Top of Source material

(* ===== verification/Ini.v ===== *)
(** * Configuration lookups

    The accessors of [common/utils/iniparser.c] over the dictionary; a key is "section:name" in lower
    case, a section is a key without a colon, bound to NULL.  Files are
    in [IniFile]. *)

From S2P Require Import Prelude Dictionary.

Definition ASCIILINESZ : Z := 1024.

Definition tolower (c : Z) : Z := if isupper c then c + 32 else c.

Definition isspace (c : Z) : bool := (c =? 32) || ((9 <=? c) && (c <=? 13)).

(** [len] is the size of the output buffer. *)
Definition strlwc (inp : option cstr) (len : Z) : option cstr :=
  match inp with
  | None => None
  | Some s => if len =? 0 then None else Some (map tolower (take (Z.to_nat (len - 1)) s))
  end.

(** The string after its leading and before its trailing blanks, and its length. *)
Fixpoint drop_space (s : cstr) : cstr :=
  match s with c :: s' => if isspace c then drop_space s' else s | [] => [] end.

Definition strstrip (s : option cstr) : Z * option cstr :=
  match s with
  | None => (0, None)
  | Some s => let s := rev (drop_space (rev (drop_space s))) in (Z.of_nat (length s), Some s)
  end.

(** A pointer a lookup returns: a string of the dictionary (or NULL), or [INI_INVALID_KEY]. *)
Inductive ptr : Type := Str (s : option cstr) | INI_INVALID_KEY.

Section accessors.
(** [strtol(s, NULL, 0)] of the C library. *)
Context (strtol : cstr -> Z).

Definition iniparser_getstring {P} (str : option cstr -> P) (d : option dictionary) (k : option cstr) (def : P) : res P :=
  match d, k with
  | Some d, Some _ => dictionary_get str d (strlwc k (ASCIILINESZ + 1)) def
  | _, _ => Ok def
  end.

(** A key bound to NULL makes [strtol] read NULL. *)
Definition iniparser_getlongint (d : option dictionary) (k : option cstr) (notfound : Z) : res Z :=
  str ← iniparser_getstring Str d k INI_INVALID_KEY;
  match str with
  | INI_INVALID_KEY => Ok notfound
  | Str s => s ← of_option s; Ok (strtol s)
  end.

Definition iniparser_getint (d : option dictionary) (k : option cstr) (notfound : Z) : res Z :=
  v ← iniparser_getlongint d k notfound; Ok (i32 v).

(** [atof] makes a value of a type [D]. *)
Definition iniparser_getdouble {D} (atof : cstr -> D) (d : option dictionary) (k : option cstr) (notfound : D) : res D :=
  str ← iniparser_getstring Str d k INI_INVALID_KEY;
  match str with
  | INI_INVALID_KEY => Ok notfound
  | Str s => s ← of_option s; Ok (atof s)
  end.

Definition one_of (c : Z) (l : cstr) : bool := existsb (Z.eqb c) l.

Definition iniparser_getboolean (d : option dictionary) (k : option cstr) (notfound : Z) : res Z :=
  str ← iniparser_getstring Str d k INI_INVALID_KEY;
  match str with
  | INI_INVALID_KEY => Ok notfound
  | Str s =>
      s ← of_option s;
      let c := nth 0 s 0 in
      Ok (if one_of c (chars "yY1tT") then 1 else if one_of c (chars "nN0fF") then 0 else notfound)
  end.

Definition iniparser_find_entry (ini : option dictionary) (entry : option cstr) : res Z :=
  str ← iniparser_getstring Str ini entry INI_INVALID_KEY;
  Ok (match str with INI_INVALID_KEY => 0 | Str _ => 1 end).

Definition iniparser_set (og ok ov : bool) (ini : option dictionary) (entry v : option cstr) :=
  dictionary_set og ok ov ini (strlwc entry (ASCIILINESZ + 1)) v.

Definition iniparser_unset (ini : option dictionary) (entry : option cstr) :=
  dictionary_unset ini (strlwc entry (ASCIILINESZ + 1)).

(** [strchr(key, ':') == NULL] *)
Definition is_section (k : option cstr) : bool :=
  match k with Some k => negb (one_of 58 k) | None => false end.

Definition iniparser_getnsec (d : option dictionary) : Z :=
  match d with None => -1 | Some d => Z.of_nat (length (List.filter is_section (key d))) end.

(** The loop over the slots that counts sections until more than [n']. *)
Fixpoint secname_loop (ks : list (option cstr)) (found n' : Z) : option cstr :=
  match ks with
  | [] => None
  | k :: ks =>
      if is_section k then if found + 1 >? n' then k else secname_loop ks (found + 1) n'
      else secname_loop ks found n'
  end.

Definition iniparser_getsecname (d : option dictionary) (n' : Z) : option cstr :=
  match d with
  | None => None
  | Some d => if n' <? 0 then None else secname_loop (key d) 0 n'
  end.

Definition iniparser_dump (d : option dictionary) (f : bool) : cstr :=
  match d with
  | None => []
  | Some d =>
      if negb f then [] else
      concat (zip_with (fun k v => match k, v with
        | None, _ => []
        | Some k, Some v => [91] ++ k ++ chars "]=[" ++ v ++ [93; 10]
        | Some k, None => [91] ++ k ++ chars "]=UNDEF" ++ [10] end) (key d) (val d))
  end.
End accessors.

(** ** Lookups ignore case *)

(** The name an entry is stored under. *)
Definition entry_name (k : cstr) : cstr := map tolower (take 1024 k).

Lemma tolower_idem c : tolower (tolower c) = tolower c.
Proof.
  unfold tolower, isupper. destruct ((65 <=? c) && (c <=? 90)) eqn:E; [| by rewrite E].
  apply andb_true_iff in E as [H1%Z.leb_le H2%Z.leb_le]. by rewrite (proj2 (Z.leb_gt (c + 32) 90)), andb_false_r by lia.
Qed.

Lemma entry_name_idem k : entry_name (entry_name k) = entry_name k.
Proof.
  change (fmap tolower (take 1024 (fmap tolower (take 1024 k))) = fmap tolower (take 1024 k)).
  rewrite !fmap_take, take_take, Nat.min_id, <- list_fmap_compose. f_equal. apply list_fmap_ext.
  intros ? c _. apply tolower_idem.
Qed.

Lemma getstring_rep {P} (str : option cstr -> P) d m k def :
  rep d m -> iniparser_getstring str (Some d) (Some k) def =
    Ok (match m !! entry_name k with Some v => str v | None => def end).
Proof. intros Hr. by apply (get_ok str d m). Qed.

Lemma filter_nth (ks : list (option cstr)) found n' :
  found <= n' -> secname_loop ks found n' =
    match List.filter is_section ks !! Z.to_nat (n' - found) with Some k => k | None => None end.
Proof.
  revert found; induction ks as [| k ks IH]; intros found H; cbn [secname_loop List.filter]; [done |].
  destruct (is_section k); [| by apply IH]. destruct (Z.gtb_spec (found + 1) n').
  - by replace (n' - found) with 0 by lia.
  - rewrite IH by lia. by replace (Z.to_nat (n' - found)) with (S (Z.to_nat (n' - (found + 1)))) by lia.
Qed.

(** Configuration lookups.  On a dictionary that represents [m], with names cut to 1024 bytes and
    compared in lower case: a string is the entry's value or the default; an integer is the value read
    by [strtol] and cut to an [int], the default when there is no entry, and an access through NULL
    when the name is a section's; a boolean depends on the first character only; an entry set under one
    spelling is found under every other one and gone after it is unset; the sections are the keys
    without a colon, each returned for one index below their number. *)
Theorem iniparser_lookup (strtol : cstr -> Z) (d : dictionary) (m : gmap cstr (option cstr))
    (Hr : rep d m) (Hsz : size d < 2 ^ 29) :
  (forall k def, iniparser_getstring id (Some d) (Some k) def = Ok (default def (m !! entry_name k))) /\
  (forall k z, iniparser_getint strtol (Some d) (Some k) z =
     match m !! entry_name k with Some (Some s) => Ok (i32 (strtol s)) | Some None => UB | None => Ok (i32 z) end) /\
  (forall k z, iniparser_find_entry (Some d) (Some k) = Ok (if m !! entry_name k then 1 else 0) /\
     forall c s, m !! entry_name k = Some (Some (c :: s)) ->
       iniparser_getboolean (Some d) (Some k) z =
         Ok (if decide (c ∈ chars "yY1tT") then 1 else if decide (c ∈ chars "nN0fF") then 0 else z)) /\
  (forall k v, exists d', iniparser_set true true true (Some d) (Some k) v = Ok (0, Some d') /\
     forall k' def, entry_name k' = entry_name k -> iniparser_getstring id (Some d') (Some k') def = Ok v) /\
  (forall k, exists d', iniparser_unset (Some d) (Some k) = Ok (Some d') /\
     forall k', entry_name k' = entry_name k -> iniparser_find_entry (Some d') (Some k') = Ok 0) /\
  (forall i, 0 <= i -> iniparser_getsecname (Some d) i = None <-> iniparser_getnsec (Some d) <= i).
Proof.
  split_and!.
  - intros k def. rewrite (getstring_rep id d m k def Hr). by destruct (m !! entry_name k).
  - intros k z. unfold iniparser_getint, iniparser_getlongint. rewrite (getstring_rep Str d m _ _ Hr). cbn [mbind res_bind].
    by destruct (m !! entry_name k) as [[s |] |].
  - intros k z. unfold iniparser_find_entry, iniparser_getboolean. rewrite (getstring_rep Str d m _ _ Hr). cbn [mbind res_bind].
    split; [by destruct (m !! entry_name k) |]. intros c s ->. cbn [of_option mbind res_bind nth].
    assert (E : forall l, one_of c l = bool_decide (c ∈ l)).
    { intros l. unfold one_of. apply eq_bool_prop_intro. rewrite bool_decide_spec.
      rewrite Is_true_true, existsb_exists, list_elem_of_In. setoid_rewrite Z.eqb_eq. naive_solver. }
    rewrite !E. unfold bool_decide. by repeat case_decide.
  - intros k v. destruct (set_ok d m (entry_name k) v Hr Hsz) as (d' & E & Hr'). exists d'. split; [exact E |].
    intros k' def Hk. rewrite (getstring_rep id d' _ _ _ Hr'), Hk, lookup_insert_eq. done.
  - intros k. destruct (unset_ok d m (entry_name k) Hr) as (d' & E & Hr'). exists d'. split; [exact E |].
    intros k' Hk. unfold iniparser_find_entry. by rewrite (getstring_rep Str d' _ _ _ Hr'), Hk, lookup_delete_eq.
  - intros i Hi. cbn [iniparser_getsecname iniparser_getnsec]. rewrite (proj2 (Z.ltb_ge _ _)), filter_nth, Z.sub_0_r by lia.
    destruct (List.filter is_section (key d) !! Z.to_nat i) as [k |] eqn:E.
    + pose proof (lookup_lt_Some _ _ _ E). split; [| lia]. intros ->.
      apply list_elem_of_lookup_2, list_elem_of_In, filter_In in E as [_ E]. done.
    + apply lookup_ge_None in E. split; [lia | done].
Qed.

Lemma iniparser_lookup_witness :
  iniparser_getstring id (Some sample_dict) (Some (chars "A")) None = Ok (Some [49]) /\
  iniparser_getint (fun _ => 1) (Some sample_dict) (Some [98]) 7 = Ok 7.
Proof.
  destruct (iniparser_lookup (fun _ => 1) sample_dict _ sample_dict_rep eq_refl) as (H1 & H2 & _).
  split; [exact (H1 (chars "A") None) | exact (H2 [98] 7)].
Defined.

Bottom of Source material

■ **Instructions for the task**:
Check every line of the data, and copy the ones that contain "replace".

■ **Response area**:
  - by replace (n' - found) with 0 by lia.
  - rewrite IH by lia. by replace (Z.to_nat (n' - found)) with (S (Z.to_nat (n' - (found + 1)))) by lia.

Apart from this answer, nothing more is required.